__Input records__.
● ● ●

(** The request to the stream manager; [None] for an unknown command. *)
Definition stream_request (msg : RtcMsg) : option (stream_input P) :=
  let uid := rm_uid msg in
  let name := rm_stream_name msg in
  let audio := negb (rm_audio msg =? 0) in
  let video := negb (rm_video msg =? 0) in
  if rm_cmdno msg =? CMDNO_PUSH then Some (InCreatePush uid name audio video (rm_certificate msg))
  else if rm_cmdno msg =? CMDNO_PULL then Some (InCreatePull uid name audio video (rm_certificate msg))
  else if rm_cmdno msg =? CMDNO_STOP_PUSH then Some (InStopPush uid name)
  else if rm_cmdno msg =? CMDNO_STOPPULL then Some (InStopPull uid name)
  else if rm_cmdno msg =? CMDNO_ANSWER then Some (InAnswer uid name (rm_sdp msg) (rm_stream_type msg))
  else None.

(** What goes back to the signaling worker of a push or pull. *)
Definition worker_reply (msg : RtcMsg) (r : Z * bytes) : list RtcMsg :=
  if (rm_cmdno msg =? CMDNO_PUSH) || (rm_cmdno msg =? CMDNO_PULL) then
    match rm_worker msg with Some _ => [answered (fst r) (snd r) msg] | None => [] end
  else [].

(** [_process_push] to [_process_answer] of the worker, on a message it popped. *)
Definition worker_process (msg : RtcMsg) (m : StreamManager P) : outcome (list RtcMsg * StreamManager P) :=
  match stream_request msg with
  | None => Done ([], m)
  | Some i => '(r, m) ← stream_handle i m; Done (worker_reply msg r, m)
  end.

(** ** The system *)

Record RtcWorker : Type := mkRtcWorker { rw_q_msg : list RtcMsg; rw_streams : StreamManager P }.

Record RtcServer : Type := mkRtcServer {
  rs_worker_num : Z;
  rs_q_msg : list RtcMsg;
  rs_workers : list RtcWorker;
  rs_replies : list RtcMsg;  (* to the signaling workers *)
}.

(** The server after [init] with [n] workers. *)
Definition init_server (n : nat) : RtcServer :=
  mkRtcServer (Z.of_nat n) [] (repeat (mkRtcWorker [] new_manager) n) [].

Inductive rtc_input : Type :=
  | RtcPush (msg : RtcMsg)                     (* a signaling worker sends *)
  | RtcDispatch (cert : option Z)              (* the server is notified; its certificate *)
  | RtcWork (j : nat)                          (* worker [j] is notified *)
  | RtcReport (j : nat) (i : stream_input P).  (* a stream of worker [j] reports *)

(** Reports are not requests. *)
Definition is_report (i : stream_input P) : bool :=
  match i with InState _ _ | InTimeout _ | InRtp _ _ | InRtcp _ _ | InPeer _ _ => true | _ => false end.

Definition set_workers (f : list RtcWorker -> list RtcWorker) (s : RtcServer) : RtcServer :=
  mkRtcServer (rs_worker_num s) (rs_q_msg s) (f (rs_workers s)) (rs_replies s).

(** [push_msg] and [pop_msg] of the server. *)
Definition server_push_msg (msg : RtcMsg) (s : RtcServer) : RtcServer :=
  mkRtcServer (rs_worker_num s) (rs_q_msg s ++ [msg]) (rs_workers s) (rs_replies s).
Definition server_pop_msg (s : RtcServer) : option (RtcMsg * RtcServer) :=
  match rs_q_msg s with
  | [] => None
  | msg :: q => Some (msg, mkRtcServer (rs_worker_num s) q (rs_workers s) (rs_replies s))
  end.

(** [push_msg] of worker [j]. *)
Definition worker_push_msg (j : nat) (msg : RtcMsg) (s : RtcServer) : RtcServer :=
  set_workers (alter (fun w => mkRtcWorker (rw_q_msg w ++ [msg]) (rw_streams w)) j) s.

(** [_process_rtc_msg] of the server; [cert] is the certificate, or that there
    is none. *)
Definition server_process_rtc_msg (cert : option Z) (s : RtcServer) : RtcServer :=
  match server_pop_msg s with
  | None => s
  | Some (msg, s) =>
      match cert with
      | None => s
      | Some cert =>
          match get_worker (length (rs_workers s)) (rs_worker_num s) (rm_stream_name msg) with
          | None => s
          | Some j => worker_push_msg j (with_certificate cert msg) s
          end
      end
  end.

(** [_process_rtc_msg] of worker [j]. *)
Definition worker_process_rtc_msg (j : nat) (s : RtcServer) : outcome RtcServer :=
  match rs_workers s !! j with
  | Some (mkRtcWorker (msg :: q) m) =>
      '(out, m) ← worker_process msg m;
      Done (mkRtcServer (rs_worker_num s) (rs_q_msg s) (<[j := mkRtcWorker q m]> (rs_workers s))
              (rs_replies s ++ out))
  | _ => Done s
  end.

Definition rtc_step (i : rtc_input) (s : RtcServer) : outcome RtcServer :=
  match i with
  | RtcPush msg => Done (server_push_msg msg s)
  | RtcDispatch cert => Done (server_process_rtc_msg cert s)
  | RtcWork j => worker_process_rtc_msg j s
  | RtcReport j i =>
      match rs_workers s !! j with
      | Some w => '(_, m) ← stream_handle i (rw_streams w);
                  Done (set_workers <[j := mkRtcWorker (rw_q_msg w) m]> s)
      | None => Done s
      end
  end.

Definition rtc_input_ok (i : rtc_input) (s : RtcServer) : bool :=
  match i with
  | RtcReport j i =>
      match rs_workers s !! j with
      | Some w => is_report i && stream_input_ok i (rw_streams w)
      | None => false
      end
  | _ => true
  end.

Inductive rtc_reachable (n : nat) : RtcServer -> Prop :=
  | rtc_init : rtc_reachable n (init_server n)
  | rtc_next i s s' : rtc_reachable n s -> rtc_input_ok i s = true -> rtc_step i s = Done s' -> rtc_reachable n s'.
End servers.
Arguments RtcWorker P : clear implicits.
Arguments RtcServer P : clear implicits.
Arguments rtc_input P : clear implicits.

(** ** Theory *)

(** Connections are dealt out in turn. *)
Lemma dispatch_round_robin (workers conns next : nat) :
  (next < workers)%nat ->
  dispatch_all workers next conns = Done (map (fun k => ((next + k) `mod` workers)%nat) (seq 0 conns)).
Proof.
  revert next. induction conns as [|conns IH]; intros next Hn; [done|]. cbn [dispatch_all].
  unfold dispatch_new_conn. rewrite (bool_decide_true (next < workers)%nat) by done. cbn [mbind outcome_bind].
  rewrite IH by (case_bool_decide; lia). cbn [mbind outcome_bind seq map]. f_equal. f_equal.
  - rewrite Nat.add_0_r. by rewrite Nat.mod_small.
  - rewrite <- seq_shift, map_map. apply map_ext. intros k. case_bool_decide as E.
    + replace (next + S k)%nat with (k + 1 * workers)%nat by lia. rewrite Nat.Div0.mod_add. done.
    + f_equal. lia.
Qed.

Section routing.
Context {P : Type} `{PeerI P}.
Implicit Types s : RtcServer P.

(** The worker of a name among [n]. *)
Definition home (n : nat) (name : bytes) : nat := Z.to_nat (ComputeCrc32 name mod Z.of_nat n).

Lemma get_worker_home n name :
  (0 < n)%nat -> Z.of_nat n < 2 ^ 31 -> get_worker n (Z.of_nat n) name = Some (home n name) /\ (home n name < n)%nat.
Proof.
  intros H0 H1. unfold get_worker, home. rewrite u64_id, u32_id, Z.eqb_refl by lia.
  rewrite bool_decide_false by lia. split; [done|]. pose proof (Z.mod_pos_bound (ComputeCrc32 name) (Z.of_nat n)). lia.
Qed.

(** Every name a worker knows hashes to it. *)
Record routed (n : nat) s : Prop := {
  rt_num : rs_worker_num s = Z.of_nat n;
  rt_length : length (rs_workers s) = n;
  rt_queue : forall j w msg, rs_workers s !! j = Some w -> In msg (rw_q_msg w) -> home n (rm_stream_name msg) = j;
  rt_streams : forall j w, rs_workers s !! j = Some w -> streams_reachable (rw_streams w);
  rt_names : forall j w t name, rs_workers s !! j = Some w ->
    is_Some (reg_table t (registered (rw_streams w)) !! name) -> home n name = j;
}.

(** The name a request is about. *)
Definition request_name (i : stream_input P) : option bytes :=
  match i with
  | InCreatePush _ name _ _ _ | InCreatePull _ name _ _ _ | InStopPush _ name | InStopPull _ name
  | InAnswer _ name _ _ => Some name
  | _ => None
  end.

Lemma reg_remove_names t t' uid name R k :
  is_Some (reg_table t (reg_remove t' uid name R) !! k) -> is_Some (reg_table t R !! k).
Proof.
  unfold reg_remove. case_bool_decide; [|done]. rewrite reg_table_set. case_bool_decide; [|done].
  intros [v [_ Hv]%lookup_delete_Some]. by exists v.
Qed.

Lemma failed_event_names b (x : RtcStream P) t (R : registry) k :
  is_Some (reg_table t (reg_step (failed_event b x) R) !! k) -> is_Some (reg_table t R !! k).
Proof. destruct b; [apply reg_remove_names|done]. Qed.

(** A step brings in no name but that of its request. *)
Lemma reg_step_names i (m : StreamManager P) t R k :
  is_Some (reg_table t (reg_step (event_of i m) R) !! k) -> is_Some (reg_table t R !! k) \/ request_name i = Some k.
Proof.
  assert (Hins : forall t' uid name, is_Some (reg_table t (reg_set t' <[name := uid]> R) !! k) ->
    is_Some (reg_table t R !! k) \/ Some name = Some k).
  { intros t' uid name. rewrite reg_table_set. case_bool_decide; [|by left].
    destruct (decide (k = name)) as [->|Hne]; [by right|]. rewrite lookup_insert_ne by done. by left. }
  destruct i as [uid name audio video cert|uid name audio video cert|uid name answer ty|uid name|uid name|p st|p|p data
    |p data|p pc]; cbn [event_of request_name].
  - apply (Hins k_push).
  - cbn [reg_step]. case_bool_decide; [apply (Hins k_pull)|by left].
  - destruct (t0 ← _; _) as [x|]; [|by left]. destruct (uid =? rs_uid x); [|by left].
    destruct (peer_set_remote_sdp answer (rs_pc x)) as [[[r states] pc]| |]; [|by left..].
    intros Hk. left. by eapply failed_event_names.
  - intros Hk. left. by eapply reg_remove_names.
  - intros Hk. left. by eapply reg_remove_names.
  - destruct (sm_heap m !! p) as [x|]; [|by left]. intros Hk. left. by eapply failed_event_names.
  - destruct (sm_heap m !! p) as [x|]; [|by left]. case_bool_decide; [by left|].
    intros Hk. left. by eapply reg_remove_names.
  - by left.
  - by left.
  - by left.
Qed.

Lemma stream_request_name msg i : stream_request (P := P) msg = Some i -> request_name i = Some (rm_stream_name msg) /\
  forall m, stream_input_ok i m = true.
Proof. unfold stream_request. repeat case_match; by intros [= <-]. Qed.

● ● ●

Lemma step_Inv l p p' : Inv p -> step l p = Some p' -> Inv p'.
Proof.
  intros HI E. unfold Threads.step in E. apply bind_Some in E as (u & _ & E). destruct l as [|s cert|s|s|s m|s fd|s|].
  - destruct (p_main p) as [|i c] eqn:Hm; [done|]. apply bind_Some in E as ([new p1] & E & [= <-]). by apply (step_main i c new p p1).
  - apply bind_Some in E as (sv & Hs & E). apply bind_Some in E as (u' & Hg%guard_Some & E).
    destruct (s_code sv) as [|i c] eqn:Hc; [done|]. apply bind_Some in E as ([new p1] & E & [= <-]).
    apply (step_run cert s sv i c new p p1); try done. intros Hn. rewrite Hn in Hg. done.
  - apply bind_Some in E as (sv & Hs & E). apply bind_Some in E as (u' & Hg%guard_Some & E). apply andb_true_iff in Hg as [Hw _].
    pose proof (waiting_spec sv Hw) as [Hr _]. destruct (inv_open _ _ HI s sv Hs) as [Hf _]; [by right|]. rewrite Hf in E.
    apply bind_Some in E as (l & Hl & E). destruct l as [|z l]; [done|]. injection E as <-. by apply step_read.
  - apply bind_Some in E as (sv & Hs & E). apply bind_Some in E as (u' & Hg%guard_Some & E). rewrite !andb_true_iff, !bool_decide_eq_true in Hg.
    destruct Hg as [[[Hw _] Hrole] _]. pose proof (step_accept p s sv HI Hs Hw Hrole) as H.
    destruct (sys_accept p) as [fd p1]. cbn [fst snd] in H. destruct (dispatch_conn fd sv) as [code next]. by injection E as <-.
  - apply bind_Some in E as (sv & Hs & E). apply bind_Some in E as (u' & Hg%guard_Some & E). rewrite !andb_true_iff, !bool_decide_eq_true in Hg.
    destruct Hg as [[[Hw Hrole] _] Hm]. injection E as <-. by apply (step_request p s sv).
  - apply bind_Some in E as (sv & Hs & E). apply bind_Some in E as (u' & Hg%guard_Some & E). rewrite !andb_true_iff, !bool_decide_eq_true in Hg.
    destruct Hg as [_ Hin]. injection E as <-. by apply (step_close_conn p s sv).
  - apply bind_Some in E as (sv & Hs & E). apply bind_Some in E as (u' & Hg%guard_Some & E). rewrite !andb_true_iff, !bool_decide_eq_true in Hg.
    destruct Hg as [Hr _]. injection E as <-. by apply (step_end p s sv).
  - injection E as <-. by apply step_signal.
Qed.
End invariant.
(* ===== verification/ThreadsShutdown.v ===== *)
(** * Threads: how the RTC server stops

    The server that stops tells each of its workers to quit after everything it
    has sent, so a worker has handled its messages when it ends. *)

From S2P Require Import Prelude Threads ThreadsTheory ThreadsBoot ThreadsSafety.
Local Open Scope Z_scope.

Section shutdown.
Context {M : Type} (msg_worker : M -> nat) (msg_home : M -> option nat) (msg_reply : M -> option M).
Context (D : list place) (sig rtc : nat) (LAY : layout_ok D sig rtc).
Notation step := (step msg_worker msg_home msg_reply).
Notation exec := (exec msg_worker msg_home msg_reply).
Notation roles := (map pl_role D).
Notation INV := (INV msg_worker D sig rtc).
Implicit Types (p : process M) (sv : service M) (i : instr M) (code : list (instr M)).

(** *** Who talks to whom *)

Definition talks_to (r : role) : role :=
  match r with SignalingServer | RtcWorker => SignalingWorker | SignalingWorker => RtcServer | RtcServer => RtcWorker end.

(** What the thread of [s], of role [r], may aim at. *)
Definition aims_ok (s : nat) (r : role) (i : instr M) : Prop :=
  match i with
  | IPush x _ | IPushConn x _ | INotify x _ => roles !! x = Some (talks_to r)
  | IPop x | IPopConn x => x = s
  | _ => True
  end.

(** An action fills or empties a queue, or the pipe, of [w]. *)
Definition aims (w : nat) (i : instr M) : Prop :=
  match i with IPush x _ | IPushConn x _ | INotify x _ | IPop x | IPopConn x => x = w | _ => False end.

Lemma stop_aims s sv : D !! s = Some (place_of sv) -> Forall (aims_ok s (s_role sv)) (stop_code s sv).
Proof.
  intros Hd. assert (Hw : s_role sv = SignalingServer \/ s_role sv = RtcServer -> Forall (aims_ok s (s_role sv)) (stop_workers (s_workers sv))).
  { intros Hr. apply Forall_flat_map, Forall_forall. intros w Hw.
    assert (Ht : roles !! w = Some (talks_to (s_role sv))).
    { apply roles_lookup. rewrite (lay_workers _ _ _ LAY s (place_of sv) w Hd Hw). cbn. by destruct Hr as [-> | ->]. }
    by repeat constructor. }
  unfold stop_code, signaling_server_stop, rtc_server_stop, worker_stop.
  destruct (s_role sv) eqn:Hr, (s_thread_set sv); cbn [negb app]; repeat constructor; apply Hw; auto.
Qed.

● ● ●

__Exercise goal__. Go through the material above and output exactly the lines from the one containing "let uid := rm_uid msg in" through the one containing "its certificate *)".

__Your response__.
  let uid := rm_uid msg in
  let name := rm_stream_name msg in
  let audio := negb (rm_audio msg =? 0) in
  let video := negb (rm_video msg =? 0) in
  if rm_cmdno msg =? CMDNO_PUSH then Some (InCreatePush uid name audio video (rm_certificate msg))
  else if rm_cmdno msg =? CMDNO_PULL then Some (InCreatePull uid name audio video (rm_certificate msg))
  else if rm_cmdno msg =? CMDNO_STOP_PUSH then Some (InStopPush uid name)
  else if rm_cmdno msg =? CMDNO_STOPPULL then Some (InStopPull uid name)
  else if rm_cmdno msg =? CMDNO_ANSWER then Some (InAnswer uid name (rm_sdp msg) (rm_stream_type msg))
  else None.

(** What goes back to the signaling worker of a push or pull. *)
Definition worker_reply (msg : RtcMsg) (r : Z * bytes) : list RtcMsg :=
  if (rm_cmdno msg =? CMDNO_PUSH) || (rm_cmdno msg =? CMDNO_PULL) then
    match rm_worker msg with Some _ => [answered (fst r) (snd r) msg] | None => [] end
  else [].

(** [_process_push] to [_process_answer] of the worker, on a message it popped. *)
Definition worker_process (msg : RtcMsg) (m : StreamManager P) : outcome (list RtcMsg * StreamManager P) :=
  match stream_request msg with
  | None => Done ([], m)
  | Some i => '(r, m) ← stream_handle i m; Done (worker_reply msg r, m)
  end.

(** ** The system *)

Record RtcWorker : Type := mkRtcWorker { rw_q_msg : list RtcMsg; rw_streams : StreamManager P }.

Record RtcServer : Type := mkRtcServer {
  rs_worker_num : Z;
  rs_q_msg : list RtcMsg;
  rs_workers : list RtcWorker;
  rs_replies : list RtcMsg;  (* to the signaling workers *)
}.

(** The server after [init] with [n] workers. *)
Definition init_server (n : nat) : RtcServer :=
  mkRtcServer (Z.of_nat n) [] (repeat (mkRtcWorker [] new_manager) n) [].

Inductive rtc_input : Type :=
  | RtcPush (msg : RtcMsg)                     (* a signaling worker sends *)
  | RtcDispatch (cert : option Z)              (* the server is notified; its certificate *)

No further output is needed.